TITLE

Ankle-brachial blood pressure differences in the beach-chair position of the shoulder surgery

AUTHOR(S)
Jae Chan Choi; Lee, Jong-Hyuk; Lee, Young-Don; Soon Yul Kim; Chang, Sei-Jin
PUB. DATE
December 2012
SOURCE
Korean Journal of Anesthesiology;Dec2012, Vol. 63 Issue 6, p515
SOURCE TYPE
Academic Journal
DOC. TYPE
Article
ABSTRACT
Background: During shoulder surgery, blood pressure is frequently measured at the ankle. Anesthetic complications may result when ankle blood pressure is higher than brachial blood pressure and anesthesiologists misinterpret ankle blood pressure as brachial blood pressure. Therefore, we investigated whether ankle blood pressure is significantly higher than brachial blood pressure before anesthesia induction, during induction, after tracheal intubation, before beach chair position, and in the beach chair position.

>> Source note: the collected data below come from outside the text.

Lemma next_frame_none buf buf' : next_frame buf = (None, buf') → buf' = buf.
Proof. unfold next_frame. cbv zeta. repeat case_match; congruence. Qed.

(** More input does not change the first frame. *)
Lemma next_frame_app buf f buf' more :
  next_frame buf = (Some f, buf') → next_frame (buf ++ more) = (Some f, buf' ++ more).
Proof.
  unfold next_frame. destruct (Nat.ltb_spec (length buf) sizeof_MsgHeader) as [|Hh]; [done|]. cbv zeta.
  assert (h_body_length (decode_header (buf ++ more)) = h_body_length (decode_header buf)) as ->.
  { cbn. apply field_app. unfold sizeof_MsgHeader in Hh. lia. }
  set (n := (sizeof_MsgHeader + Z.to_nat (h_body_length (decode_header buf)))%nat).
  destruct (Nat.ltb_spec (length buf) n) as [|Hn]; [done|]. intros [= <- <-].
  rewrite length_app.
  destruct (Nat.ltb_spec (length buf + length more) sizeof_MsgHeader); [lia|].
  destruct (Nat.ltb_spec (length buf + length more) n); [lia|].
  by rewrite take_app_le, drop_app_le by lia.
Qed.

Lemma all_frames_enough fuel1 : ∀ fuel2 buf,
  (length buf < fuel1)%nat → (length buf < fuel2)%nat →
  all_frames fuel1 buf = all_frames fuel2 buf ∧ is_Some (all_frames fuel1 buf).
Proof.
  induction fuel1 as [|fuel1 IH]; intros [|fuel2] buf H1 H2; try lia. cbn.
  destruct (next_frame buf) as [[f|] buf'] eqn:Hn; [|by eauto].
  apply next_frame_shrinks in Hn as [_ Hlt].
  destruct (IH fuel2 buf') as [Heq [[fs b] Hs]]; [lia..|].
  rewrite <-Heq, Hs. cbn. eauto.
Qed.

(** [frames] satisfies the loop's equation. *)
Lemma frames_unfold buf :
  frames buf = match next_frame buf with
               | (None, _) => ([], buf)
               | (Some f, buf') => let '(fs, b) := frames buf' in (f :: fs, b)
               end.
Proof.
  unfold frames at 1. cbn [all_frames].
  destruct (next_frame buf) as [[f|] buf'] eqn:Hn; [|by apply next_frame_none in Hn as ->].
  apply next_frame_shrinks in Hn as [_ Hlt].
  destruct (all_frames_enough (length buf) (S (length buf')) buf') as [Heq [[fs b] Hs]]; [lia..|].
  unfold frames. by rewrite <-Heq, Hs.
Qed.

Lemma frames_induction (P : bytes → Prop) :
  (∀ buf, (∀ f buf', next_frame buf = (Some f, buf') → P buf') → P buf) → ∀ buf, P buf.
Proof.
  intros Hstep. assert (∀ n buf, (length buf < n)%nat → P buf) as Hall.
  { induction n as [|n IH]; intros buf Hlt; [lia|]. apply Hstep. intros f buf' Hn. apply IH.
    apply next_frame_shrinks in Hn as [_ Hs]. lia. }
  intros buf. apply (Hall (S (length buf))). lia.
Qed.

(** The frames of more input continue where the remainder left off. *)
Lemma frames_app buf more :
  frames (buf ++ more) =
  let '(fs, rest) := frames buf in
  let '(fs', rest') := frames (rest ++ more) in (fs ++ fs', rest').
Proof.
  revert buf. apply (frames_induction (λ buf, frames (buf ++ more) =
    let '(fs, rest) := frames buf in
    let '(fs', rest') := frames (rest ++ more) in (fs ++ fs', rest'))).
  intros buf IH. rewrite (frames_unfold buf).
  destruct (next_frame buf) as [[f|] buf'] eqn:Hn.
  - rewrite (frames_unfold (buf ++ more)), (next_frame_app _ _ _ more Hn), (IH f buf' eq_refl).
    destruct (frames buf') as [fs rest]. by destruct (frames (rest ++ more)).
  - by destruct (frames (buf ++ more)).
Qed.

Lemma frames_drained buf : frames (frames buf).2 = ([], (frames buf).2).
Proof.
  revert buf. apply (frames_induction (λ buf, frames (frames buf).2 = ([], (frames buf).2))).
  intros buf IH. rewrite (frames_unfold buf). destruct (next_frame buf) as [[f|] buf'] eqn:Hn.
  - specialize (IH f buf' eq_refl). by destruct (frames buf').
  - cbn [snd]. by rewrite frames_unfold, Hn.
Qed.

Lemma next_frame_make type seq body rest :
  is_u8 type → is_u32 seq → (Z.of_nat (length body) < 2 ^ 16) →
  next_frame (make_frame type seq body ++ rest) = (Some (make_frame type seq body), rest).
Proof.
  intros Ht Hs Hb. unfold next_frame, make_frame.
  set (h := mkHeader (Z.of_nat (length body)) type seq).
  assert (header_fits h) as Hfit by (unfold h, header_fits, fits_unsigned in *; cbn; lia).
  rewrite <-app_assoc, decode_encode_header by done. cbv zeta. cbn [h_body_length h].
  rewrite Nat2Z.id, !length_app, length_encode_header.
  destruct (Nat.ltb_spec (sizeof_MsgHeader + (length body + length rest)) sizeof_MsgHeader); [lia|].
  destruct (Nat.ltb_spec (sizeof_MsgHeader + (length body + length rest))
                         (sizeof_MsgHeader + length body)); [lia|].
  rewrite app_assoc.
  assert (length (encode_header h ++ body) = sizeof_MsgHeader + length body)%nat as Hl
    by (by rewrite length_app).
  by rewrite <-Hl, take_app_length, drop_app_length.
Qed.

(** ** Properties *)

(** A message that a peer frames. *)
Record WireMsg := mkWire { w_type : Z; w_seq : Z; w_body : bytes }.
Definition wire_fits (m : WireMsg) : Prop :=
  is_u8 (w_type m) ∧ is_u32 (w_seq m) ∧ Z.of_nat (length (w_body m)) < 2 ^ 16.
Definition wire_bytes (m : WireMsg) : bytes := make_frame (w_type m) (w_seq m) (w_body m).

(** C6: Framing does not depend on how the stream is cut.  However TCP splits
    the bytes into [recv] chunks, feeding the chunks one at a time and draining
    complete frames after each yields the same frames, in the same order, and
    leaves the same bytes buffered, as feeding everything at once. *)
Theorem framing_chunk_independent buffer_ chunks :
  frames buffer_ = ([], buffer_) →
  feed_chunks chunks buffer_ = frames (buffer_ ++ concat chunks).
Proof.
  revert buffer_. induction chunks as [|c chunks IH]; intros buf Hd; cbn.
  - by rewrite app_nil_r.
  - unfold feed. rewrite app_assoc, (frames_app (buf ++ c)). pose proof (frames_drained (buf ++ c)) as Hd'.
    destruct (frames (buf ++ c)) as [fs rest]. cbn in Hd'. by rewrite (IH rest Hd').
Qed.

Lemma framing_chunk_independent_witness :
  feed_chunks [[0; 0; 3]; [9; 0; 0; 0; 1]] [] = frames [0; 0; 3; 9; 0; 0; 0; 1].
Proof. exact (framing_chunk_independent [] [[0; 0; 3]; [9; 0; 0; 0; 1]] eq_refl). Defined.

(** Framing round trip.  The concatenation of any sequence of well-formed
    frames, followed by an incomplete one, is split back into exactly those
    frames and the incomplete remainder. *)
Theorem framing_roundtrip msgs rest :
  Forall wire_fits msgs → next_frame rest = (None, rest) →
  frames (concat (wire_bytes <$> msgs) ++ rest) = (wire_bytes <$> msgs, rest).
Proof.
  intros Hfit Hrest. induction Hfit as [|m msgs (Ht & Hs & Hb) Hfit IH].
  - cbn [fmap list_fmap concat app]. by rewrite frames_unfold, Hrest.
  - pose proof (next_frame_make _ _ _ (concat (wire_bytes <$> msgs) ++ rest) Ht Hs Hb) as Hn.
    fold (wire_bytes m) in Hn. rewrite fmap_cons. cbn [concat]. by rewrite <-app_assoc, frames_unfold, Hn, IH.
Qed.

Lemma framing_roundtrip_witness :
  frames (wire_bytes (mkWire 3 1 []) ++ wire_bytes (mkWire 11 2 [1; 0; 0; 0; 0; 0; 0; 0]) ++ [5; 5])
  = ([wire_bytes (mkWire 3 1 []); wire_bytes (mkWire 11 2 [1; 0; 0; 0; 0; 0; 0; 0])], [5; 5]).
Proof.
  apply (framing_roundtrip [mkWire 3 1 []; mkWire 11 2 [1; 0; 0; 0; 0; 0; 0; 0]] [5; 5]).
  - repeat constructor; unfold fits_unsigned; cbn; lia.
  - reflexivity.
Defined.

(** Every message survives the wire: decoding the encoding of a header, a
    logon, a new order, a cancel or an execution report whose fields fit their
    types gives the message back, whatever bytes follow. *)
Theorem messages_roundtrip h lg no ca xr rest :
  header_fits h → logon_fits lg → new_order_fits no → cancel_fits ca → report_fits xr →
  decode_header (encode_header h ++ rest) = h ∧ decode_logon (encode_logon lg ++ rest) = lg ∧
  decode_new_order (encode_new_order no ++ rest) = no ∧
  decode_cancel (encode_cancel ca ++ rest) = ca ∧ decode_report (encode_report xr ++ rest) = xr.
Proof.
  intros. split_and!; [by apply decode_encode_header|by apply decode_encode_logon
    |by apply decode_encode_new_order|by apply decode_encode_cancel|by apply decode_encode_report].
Qed.

Lemma messages_roundtrip_witness :
  decode_new_order (encode_new_order (mkNewOrder 77 [65; 65; 80; 76; 0; 0; 0; 0] 1 15000 300) ++ [9])
  = mkNewOrder 77 [65; 65; 80; 76; 0; 0; 0; 0] 1 15000 300.
Proof.
  apply (messages_roundtrip (mkHeader 25 10 4) (mkLogon 1 1000 0)
           (mkNewOrder 77 [65; 65; 80; 76; 0; 0; 0; 0] 1 15000 300) (mkCancel 77)
           (mkReport 77 3 1 0 0 300) [9]);
    repeat split; unfold fits_unsigned; cbn; lia.
Defined.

Methods: Thirty patients requiring general anesthesia for shoulder surgery were included in this study. Ankle and brachial blood pressure were simultaneously measured before induction, during induction, after intubation, before beach chair position, and in the beach chair position. Results: Ankle blood pressure was higher than brachial blood pressure before induction, during induction, after intubation, before beach chair position, and in the beach chair position. Ankle-brachial blood pressure differences in the beach chair condition were much higher than in four other conditions. The correlation coefficient between mean ankle-brachial blood pressure differences before the beach chair position and mean ankle-brachial blood pressure differences in the beach chair position was 0.616. Brachial systolic blood pressure could be predicted by regression equations (R2 = 0.306-0.771). Conclusions: These results suggest that anesthesiologists should consider these ankle-brachial blood pressure differences when monitoring anesthesia in the beach chair position.